Tools for analyzing Git history using SQLite

These details have been verified by PyPI

Project links

GitHub Statistics

Maintainers

simonw

These details have not been verified by PyPI

Project description

git-history

Tools for analyzing Git history using SQLite

For background on this project see git-history: a tool for analyzing scraped data collected using Git and SQLite.
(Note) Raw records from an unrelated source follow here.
Lemma lookup_foldr_delete l m (id : N) :
  foldr (λ r m, delete r.1 m) m l !! id
    = if decide (id ∈ l.*1) then None else m !! id.
Proof.
  induction l as [|[k v] l IH]; cbn [foldr fmap list_fmap fst].
  - rewrite decide_False; [done | apply not_elem_of_nil].
  - destruct (decide (k = id)) as [->|Hne].
    + rewrite lookup_delete_eq, decide_True; [done | apply elem_of_cons; by left].
    + rewrite lookup_delete_ne by done. rewrite IH.
      destruct (decide (id ∈ l.*1)) as [Hin|Hnot].
      * rewrite decide_True; [done | apply elem_of_cons; by right].
      * rewrite decide_False; [done|].
        intros [->|Hin]%elem_of_cons; congruence.
Qed.

Lemma firedFor_absent l (e : error) (id : N) :
  id ∉ l.*1 →
  Agent.firedFor id (map (λ r, (r.2.2, Agent.errorEvent r.1 e)) l) = [].
Proof.
  induction l as [|[k v] l IH]; [done|].
  cbn [fmap list_fmap fst map]. intros Hnot.
  apply not_elem_of_cons in Hnot as [Hne Hnot].
  unfold Agent.firedFor in *. rewrite filter_cons. cbn.
  case_decide; [congruence | by apply IH].
Qed.

Lemma firedFor_present l (e : error) (id : N) d h :
  NoDup l.*1 → (id, (d, h)) ∈ l →
  Agent.firedFor id (map (λ r, (r.2.2, Agent.errorEvent r.1 e)) l)
    = [(h, Agent.errorEvent id e)].
Proof.
  induction l as [|[k v] l IH]; intros Hnd Hin.
  - by apply elem_of_nil in Hin.
  - cbn [fmap list_fmap fst] in Hnd. apply NoDup_cons in Hnd as [Hk Hnd].
    cbn [map]. unfold Agent.firedFor. rewrite filter_cons. cbn.
    apply elem_of_cons in Hin as [Heq|Hin].
    + injection Heq as <- <-. case_decide; [|done]. cbn.
      pose proof (firedFor_absent l e id Hk) as Habs.
      unfold Agent.firedFor in Habs. by rewrite Habs.
    + case_decide as Hkid.
      * subst k. exfalso. apply Hk.
        apply (list_elem_of_fmap_2 fst) in Hin. exact Hin.
      * by apply IH.
Qed.

Lemma timedOut_spec (now : time) (ag : Agent.t) (id : N) d h :
  (id, (d, h)) ∈ Agent.timedOut now ag
  ↔ Agent.transactions ag !! id = Some (d, h) ∧ d ≤ now.
Proof.
  unfold Agent.timedOut. rewrite list_elem_of_filter, elem_of_map_to_list.
  cbn. tauto.
Qed.

Lemma timedOut_keys (now : time) (ag : Agent.t) (id : N) :
  id ∈ (Agent.timedOut now ag).*1
  ↔ ∃ d h, Agent.transactions ag !! id = Some (d, h) ∧ d ≤ now.
Proof.
  rewrite list_elem_of_fmap. split.
  - intros ([k [d h]] & -> & Hin). exists d, h. by apply timedOut_spec.
  - intros (d & h & Hin). exists (id, (d, h)). split; [done|].
    by apply timedOut_spec.
Qed.

Lemma timedOut_NoDup (now : time) (ag : Agent.t) :
  NoDup (Agent.timedOut now ag).*1.
Proof.
  unfold Agent.timedOut.
  apply (sublist_NoDup _ (map_to_list (Agent.transactions ag)).*1).
  - apply NoDup_fst_map_to_list.
  - apply fmap_sublist, sublist_filter.
Qed.

End AgentCollect.

Lemma Close_sets_closed (ag : Agent.t) :
  Agent.closed (Agent.Close ag).2 = true.
Proof.
  unfold Agent.Close. by destruct (Agent.closed ag) eqn:Hcl.
Qed.

(** The invariant holds of a new agent and every operation keeps it. *)
Lemma wf_NewAgent (h : option Handler) : Agent.wf (Agent.NewAgent h).
Proof. intros H. discriminate H. Qed.

Lemma wf_preserved (ag : Agent.t) :
  Agent.wf ag →
  (∀ id d h, Agent.wf (Agent.Start id d h ag).2)
  ∧ (∀ id, Agent.wf (Agent.Stop id ag).2)
  ∧ (∀ m, Agent.wf (Agent.Process m ag).2)
  ∧ (∀ now, Agent.wf (Agent.Collect now ag).2)
  ∧ Agent.wf (Agent.Close ag).2.
Proof.
  intros Hwf. unfold Agent.wf.
  unfold Agent.Start, Agent.Stop, Agent.Process, Agent.Collect, Agent.Close.
  repeat split; intros;
    destruct (Agent.closed ag) eqn:Hcl; cbn [snd] in *; auto;
    repeat match goal with
           | H : context [match ?x with _ => _ end] |- _ =>
               destruct x eqn:?; cbn in H
           end;
    cbn in *; congruence.
Qed.

(** C3: whatever the state of the agent and the time [now], [Collect now]
    removes every registration whose deadline is at or before [now] and
    fires its handler once, with [ErrTransactionTimeOut]; a registration with
    a later deadline stays as it is and its handler is not fired; and nothing
    is fired for an id that has no registration.  [new] is what the call adds
    to the record of fired handlers. *)
Theorem Collect_times_out_the_expired (ag : Agent.t) (now : time) :
  Agent.wf ag →
  ∃ new : list (Handler * Event),
    Agent.fired (Agent.Collect now ag).2 = Agent.fired ag ++ new
    ∧ (∀ id d h,
         Agent.transactions ag !! id = Some (d, h) → d ≤ now →
         Agent.transactions (Agent.Collect now ag).2 !! id = None
         ∧ Agent.firedFor id new
           = [(h, Agent.errorEvent id ErrTransactionTimeOut)])
    ∧ (∀ id d h,
         Agent.transactions ag !! id = Some (d, h) → now < d →
         Agent.transactions (Agent.Collect now ag).2 !! id = Some (d, h)
         ∧ Agent.firedFor id new = [])
    ∧ (∀ id,
         Agent.transactions ag !! id = None →
         Agent.transactions (Agent.Collect now ag).2 !! id = None
         ∧ Agent.firedFor id new = []).
Proof.
  intros Hwf. unfold Agent.Collect.
  destruct (Agent.closed ag) eqn:Hcl.
  - exists []. cbn [snd]. rewrite app_nil_r. specialize (Hwf Hcl).
    rewrite Hwf. repeat split; try done; by rewrite lookup_empty in *.
  - eexists. cbn [snd Agent.fired Agent.transactions].
    split; [reflexivity|]. split; [|split].
    + intros id d h Hlk Hle. split.
      * rewrite lookup_foldr_delete, decide_True; [done|].
        apply (proj2 (timedOut_keys now ag id)). eauto.
      * apply (firedFor_present _ _ _ d); [apply timedOut_NoDup|].
        by apply timedOut_spec.
    + intros id d h Hlk Hlt.
      assert (Hnot : id ∉ (Agent.timedOut now ag).*1).
      { intros (d' & h' & Hlk' & Hle)%timedOut_keys.
        assert (d' = d) by congruence. lia. }
      split.
      * by rewrite lookup_foldr_delete, decide_False.
      * by apply firedFor_absent.
    + intros id Hlk. split.
      * rewrite lookup_foldr_delete. by case_decide.
      * apply firedFor_absent.
        intros (d' & h' & Hlk' & Hle)%timedOut_keys. congruence.
Qed.

(** [TestAgent_GC]: transaction 1 times out, transaction 6 does not. *)
Lemma Collect_times_out_the_expired_witness :
  Agent.wf gcAgent
  ∧ Agent.transactions gcAgent !! 1%N = Some (gcT, shouldTimeOut)
  ∧ gcT ≤ gcDeadline
  ∧ Agent.transactions gcAgent !! 6%N = Some (deadlineNotGC, shouldNotTimeOut)
  ∧ gcDeadline < deadlineNotGC
  ∧ Agent.transactions (Agent.Collect gcDeadline gcAgent).2 !! 1%N = None
  ∧ Agent.firedFor 1%N (Agent.fired (Agent.Collect gcDeadline gcAgent).2)
    = [(shouldTimeOut, Agent.errorEvent 1%N ErrTransactionTimeOut)]
  ∧ Agent.transactions (Agent.Collect gcDeadline gcAgent).2 !! 6%N
    = Some (deadlineNotGC, shouldNotTimeOut)
  ∧ Agent.firedFor 6%N (Agent.fired (Agent.Collect gcDeadline gcAgent).2) = [].
Proof.
  assert (Hwf : Agent.wf gcAgent) by (intros H; discriminate H).
  assert (H1 : Agent.transactions gcAgent !! 1%N = Some (gcT, shouldTimeOut))
    by (vm_compute; reflexivity).
  assert (H6 : Agent.transactions gcAgent !! 6%N
               = Some (deadlineNotGC, shouldNotTimeOut))
    by (vm_compute; reflexivity).
  assert (Hle : gcT ≤ gcDeadline) by (unfold gcDeadline; lia).
  assert (Hlt : gcDeadline < deadlineNotGC) by (unfold deadlineNotGC; lia).
  destruct (Collect_times_out_the_expired gcAgent gcDeadline Hwf)
    as (new & Hnew & Hexp & Hlive & _).
  change (Agent.fired gcAgent) with (@nil (Handler * Event)) in Hnew.
  cbn [app] in Hnew. rewrite Hnew.
  destruct (Hexp _ _ _ H1 Hle) as [Hx1 Hx2].
  destruct (Hlive _ _ _ H6 Hlt) as [Hy1 Hy2].
  repeat split; assumption.
Defined.

(** ** NewClient *)

Lemma applyOptions_conn (os : list StandardOption) (cl : Client) :
  c (applyOptions (map toOption os) cl)
    = match c cl with
      | Some pc => Some pc
      | None => firstConn os
      end.
Proof.
  revert cl. induction os as [|o os IH]; intros cl.
  - cbn. by destruct (c cl).
  - cbn [map applyOptions fold_left]. fold (applyOptions (map toOption os)).
    rewrite IH.
    unfold toOption, WithTimeoutRate, WithAgent, WithPacketConn, WithSTUNServer.
    destruct o as [d|ag|[pc|]|addr]; destruct (c cl) eqn:Hc; cbn;
      rewrite ?Hc; reflexivity.
Qed.

Lemma NewClient_cases (options : list ClientOption) :
  (c (applyOptions options emptyClient) = None
   ∧ NewClient options = (None, Some ErrNoConnection))
  ∨ (∃ cl pc, NewClient options = (Some cl, None) ∧ c cl = Some pc
              ∧ c (applyOptions options emptyClient) = Some pc).
Proof.
  unfold NewClient.
  destruct (c (applyOptions options emptyClient)) as [pc|] eqn:Hc.
  - right. destruct (a (applyOptions options emptyClient)) eqn:Ha;
      eexists _, pc; (split; [reflexivity|]); by split.
  - left. by split.
Qed.

(** C9: [NewClient] drops what the options return.  Whatever the option
    closures are and whatever errors they report, [NewClient] either returns a
    client and a nil error, or no client and [ErrNoConnection], the latter
    exactly when the options left [c.c] nil.  For the options of the package
    this is when none of them carries a non-nil connection, and otherwise the
    client keeps the first such connection: [NewClient(WithPacketConn(pa),
    WithPacketConn(pb))] succeeds with connection [pa] although the second
    option returns [ErrConnection]. *)
Theorem NewClient_ignores_option_errors :
  (∀ options : list ClientOption,
     (c (applyOptions options emptyClient) = None
      ∧ NewClient options = (None, Some ErrNoConnection))
     ∨ (∃ cl pc, NewClient options = (Some cl, None) ∧ c cl = Some pc
                 ∧ c (applyOptions options emptyClient) = Some pc))
  ∧ (∀ os : list StandardOption,
       match firstConn os with
       | None => NewClient (map toOption os) = (None, Some ErrNoConnection)
       | Some pc =>
           ∃ cl, NewClient (map toOption os) = (Some cl, None)
                 ∧ c cl = Some pc
       end)
  ∧ (∀ pa pb : PacketConn.t,
       (WithPacketConn (Some pb) (WithPacketConn (Some pa) emptyClient).2).1
         = Some ErrConnection
       ∧ NewClient [WithPacketConn (Some pa); WithPacketConn (Some pb)]
         = (Some (set_a (Some defaultAgent) (set_c (Some pa) emptyClient)),
            None)).
Proof.
  split; [exact NewClient_cases|]. split.
  - intros os.
    pose proof (applyOptions_conn os emptyClient) as Hc. cbn [c emptyClient] in Hc.
    destruct (NewClient_cases (map toOption os))
      as [[Hnone Hnew]|(cl & pc & Hnew & Hcl & Hsome)]; rewrite Hc in *.
    + by rewrite Hnone.
    + rewrite Hsome. by exists cl.
  - intros pa pb. split; reflexivity.
Qed.

(** ** IsMessage *)

Lemma byte_to_N_inj (x y : byte) : Byte.to_N x = Byte.to_N y → x = y.
Proof.
  intros H. pose proof (Byte.of_to_N x) as Hx. rewrite H, Byte.of_to_N in Hx.
  congruence.
Qed.

(** The model of [IsMessage] says what the specification says: at least
    twenty bytes, the two top bits of the first byte zero, and the bytes 4 to
    7 those of the magic cookie 21 12 A4 42. *)
Lemma IsMessage_spec (b : list byte) :
  IsMessage b = true
  ↔ (20 ≤ length b)%nat
    ∧ (∃ b0, head b = Some b0 ∧ (Byte.to_N b0 < 64)%N)
    ∧ slice b 4 8 = [Byte.x21; Byte.x12; Byte.xa4; Byte.x42].
Proof.
  unfold IsMessage, messageHeaderSize.
  rewrite !andb_true_iff, Nat.leb_le, N.eqb_eq.
  assert (Hshift : ∀ x : byte,
            (N.shiftr (Byte.to_N x) 6 =? 0)%N = true ↔ (Byte.to_N x < 64)%N).
  { intros x. rewrite N.eqb_eq, N.shiftr_div_pow2.
    change (2 ^ 6)%N with 64%N.
    split; intros H.
    - apply N.div_small_iff in H; lia.
    - apply N.div_small; lia. }
  split.
  - intros [[Hlen Htop] Hcookie].
    do 8 (destruct b as [|? b]; [cbn in Hlen; lia|]).
    split; [exact Hlen|]. split.
    + eexists. split; [reflexivity|]. by apply Hshift.
    + unfold slice in *. cbn in Hcookie |- *. rewrite take_0 in Hcookie |- *.
      cbn in Hcookie. unfold magicCookie in Hcookie.
      repeat match goal with
             | x : byte |- _ =>
                 lazymatch goal with
                 | H : (Byte.to_N x <= 255)%N |- _ => fail
                 | _ => pose proof (Byte.to_N_bounded x)
                 end
             end.
      f_equal; [|f_equal; [|f_equal; [|f_equal]]];
        apply byte_to_N_inj; cbn; lia.
  - intros (Hlen & (b0 & Hhead & Htop) & Hcookie).
    do 8 (destruct b as [|? b]; [cbn in Hlen; lia|]).
    cbn in Hhead. injection Hhead as ->.
    split; [split; [exact Hlen | by apply Hshift]|].
    rewrite Hcookie. reflexivity.
Qed.

(** ** ReadFrom *)

Section ReadFrom.

Variable Decode : Message → option error * Message.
Measuring traffic during the Half Moon Bay Pumpkin Festival describes a project using this tool in detail.

Installation

Install this tool using uv:

uv tool install git-history

Or run it without installing it:

uvx git-history --help

Demos

git-history-demos.datasette.io hosts three example databases created using this tool:

pge-outages shows a history of PG&E (the electricity supplier) outages, using data collected in simonw/pge-outages converted using pge-outages.sh
ca-fires shows a history of fires in California reported on fire.ca.gov/incidents, from data in simonw/ca-fires-history converted using ca-fires.sh

The demos are deployed using Datasette on Google Cloud Run by this GitHub Actions workflow.

Usage

This tool can be run against a Git repository that holds a file that contains JSON, CSV/TSV or some other format and which has multiple versions tracked in the Git history. Read Git scraping: track changes over time by scraping to a Git repository to understand how you might create such a repository.

The file command analyzes the history of an individual file within the repository, and generates a SQLite database table that represents the different versions of that file over time.

The file is assumed to contain multiple objects - for example, the results of scraping an electricity outage map or a CSV file full of records.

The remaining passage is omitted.